== INFORMATION

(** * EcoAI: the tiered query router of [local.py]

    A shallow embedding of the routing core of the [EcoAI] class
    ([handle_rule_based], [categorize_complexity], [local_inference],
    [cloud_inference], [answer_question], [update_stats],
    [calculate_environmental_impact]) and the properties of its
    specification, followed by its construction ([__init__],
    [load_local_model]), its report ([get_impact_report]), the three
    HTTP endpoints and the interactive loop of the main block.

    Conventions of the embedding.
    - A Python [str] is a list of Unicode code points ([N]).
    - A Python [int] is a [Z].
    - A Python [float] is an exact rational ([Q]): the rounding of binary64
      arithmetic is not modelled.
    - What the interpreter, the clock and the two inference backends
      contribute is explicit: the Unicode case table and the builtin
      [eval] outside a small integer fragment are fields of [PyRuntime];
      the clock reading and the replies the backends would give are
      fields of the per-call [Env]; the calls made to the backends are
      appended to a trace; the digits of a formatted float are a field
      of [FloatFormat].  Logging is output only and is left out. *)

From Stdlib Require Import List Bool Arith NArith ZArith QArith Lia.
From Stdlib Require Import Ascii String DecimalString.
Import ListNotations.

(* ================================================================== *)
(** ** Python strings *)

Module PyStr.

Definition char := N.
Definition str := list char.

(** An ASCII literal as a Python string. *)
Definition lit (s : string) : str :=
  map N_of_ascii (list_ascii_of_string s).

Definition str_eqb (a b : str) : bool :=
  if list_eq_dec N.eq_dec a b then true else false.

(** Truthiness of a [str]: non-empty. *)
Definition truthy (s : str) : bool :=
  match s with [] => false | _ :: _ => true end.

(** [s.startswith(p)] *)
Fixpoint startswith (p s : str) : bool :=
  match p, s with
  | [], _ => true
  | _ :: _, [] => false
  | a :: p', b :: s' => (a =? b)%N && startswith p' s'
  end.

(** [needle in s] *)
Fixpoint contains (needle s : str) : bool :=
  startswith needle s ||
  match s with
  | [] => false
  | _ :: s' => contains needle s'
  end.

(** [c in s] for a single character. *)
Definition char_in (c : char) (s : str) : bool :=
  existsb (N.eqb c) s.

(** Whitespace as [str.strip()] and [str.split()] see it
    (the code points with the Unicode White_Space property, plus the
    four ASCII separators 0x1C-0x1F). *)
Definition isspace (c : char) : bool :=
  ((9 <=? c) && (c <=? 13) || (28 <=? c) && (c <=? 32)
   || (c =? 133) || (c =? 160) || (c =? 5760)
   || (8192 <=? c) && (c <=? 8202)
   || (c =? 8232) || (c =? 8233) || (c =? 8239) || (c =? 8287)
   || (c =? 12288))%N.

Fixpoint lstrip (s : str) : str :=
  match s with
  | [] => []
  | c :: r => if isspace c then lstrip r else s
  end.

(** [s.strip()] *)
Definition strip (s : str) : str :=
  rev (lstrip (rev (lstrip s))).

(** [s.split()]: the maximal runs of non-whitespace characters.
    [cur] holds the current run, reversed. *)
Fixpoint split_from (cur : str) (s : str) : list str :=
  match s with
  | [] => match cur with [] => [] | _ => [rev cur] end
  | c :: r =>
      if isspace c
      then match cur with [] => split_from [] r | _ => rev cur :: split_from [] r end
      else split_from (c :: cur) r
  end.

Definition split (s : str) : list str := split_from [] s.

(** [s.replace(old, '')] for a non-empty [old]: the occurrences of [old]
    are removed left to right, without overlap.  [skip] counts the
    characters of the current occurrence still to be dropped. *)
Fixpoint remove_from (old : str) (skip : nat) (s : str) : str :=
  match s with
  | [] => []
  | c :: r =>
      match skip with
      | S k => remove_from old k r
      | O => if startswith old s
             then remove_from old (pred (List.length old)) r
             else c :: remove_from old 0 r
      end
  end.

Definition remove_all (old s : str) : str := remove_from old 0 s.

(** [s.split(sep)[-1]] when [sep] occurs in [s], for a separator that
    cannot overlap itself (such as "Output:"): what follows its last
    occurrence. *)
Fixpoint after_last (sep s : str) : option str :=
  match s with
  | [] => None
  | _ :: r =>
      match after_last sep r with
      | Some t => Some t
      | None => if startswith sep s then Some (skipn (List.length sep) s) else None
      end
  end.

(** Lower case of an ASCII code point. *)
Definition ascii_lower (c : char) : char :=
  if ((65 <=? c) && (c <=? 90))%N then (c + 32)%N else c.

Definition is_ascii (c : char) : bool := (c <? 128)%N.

====
== INFORMATION

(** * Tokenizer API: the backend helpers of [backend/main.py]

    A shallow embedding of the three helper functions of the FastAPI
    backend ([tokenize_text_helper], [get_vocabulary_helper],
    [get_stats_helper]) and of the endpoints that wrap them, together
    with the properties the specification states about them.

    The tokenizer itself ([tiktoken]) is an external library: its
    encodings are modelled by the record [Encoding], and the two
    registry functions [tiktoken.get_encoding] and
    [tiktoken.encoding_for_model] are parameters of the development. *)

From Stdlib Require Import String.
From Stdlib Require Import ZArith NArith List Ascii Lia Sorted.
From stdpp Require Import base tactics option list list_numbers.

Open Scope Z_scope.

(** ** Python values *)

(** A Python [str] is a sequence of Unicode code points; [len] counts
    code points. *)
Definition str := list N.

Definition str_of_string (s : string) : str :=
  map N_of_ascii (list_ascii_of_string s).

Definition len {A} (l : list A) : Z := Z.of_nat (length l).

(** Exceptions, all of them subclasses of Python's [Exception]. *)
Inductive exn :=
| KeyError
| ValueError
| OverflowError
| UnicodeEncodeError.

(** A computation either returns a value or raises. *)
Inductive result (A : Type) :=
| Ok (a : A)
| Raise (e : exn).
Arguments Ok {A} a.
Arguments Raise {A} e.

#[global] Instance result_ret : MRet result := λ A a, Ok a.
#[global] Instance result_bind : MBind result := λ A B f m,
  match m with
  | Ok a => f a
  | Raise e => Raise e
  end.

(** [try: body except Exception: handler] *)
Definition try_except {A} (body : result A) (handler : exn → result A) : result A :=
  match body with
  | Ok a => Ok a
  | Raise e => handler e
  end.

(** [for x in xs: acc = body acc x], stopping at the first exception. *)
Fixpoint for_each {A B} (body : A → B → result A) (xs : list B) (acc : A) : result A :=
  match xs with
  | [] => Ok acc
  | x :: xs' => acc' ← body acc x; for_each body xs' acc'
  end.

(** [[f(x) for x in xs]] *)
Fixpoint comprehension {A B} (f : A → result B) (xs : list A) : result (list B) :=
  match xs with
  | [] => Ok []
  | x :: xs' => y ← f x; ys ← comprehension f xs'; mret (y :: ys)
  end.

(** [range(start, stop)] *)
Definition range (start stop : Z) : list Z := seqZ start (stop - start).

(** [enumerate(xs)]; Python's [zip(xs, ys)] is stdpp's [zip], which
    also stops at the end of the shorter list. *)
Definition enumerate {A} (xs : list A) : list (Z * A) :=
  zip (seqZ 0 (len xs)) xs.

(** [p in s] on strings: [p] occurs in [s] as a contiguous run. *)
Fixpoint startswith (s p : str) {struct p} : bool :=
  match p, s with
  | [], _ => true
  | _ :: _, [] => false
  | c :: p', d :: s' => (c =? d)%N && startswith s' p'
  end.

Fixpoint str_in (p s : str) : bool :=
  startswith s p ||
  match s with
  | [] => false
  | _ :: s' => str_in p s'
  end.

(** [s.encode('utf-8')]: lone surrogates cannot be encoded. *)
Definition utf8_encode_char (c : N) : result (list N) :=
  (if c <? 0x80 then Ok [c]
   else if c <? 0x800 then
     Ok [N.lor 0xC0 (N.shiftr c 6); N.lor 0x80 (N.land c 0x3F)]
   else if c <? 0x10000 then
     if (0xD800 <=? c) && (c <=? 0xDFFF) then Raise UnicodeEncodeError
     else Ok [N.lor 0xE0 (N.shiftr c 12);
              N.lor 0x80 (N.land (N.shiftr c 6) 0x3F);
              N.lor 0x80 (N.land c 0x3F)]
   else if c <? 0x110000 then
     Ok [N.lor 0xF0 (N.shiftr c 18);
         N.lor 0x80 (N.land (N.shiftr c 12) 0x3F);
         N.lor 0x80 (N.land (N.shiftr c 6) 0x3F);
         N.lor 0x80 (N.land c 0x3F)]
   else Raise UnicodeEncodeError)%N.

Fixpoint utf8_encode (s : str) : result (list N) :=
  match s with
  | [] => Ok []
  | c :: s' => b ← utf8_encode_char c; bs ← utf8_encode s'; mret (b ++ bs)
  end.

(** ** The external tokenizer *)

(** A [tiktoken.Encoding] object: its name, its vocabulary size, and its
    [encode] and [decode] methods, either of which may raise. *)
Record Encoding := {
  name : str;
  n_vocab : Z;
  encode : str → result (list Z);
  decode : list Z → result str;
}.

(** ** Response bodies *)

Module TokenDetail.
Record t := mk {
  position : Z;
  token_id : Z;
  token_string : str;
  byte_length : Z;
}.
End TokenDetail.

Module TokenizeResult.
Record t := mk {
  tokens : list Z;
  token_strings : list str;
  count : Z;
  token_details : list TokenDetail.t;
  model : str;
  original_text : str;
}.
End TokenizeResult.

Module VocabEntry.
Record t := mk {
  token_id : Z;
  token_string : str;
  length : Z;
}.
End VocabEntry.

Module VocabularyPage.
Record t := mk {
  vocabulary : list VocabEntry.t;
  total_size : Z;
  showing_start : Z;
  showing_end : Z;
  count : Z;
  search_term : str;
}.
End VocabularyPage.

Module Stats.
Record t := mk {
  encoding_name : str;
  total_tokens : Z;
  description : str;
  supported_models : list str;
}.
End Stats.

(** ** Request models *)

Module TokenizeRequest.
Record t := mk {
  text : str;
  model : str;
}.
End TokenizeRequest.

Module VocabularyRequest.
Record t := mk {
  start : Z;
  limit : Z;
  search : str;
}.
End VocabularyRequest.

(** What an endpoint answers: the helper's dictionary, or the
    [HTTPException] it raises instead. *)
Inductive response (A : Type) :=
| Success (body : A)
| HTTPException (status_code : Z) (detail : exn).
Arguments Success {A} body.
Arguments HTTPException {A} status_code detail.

====

> [TASK TO CARRY OUT] Check each line above for the string "occurs" and copy the ones that have it.

> [RESULT OF THIS TASK]
(** [s.split(sep)[-1]] when [sep] occurs in [s], for a separator that
(** [p in s] on strings: [p] occurs in [s] as a contiguous run. *)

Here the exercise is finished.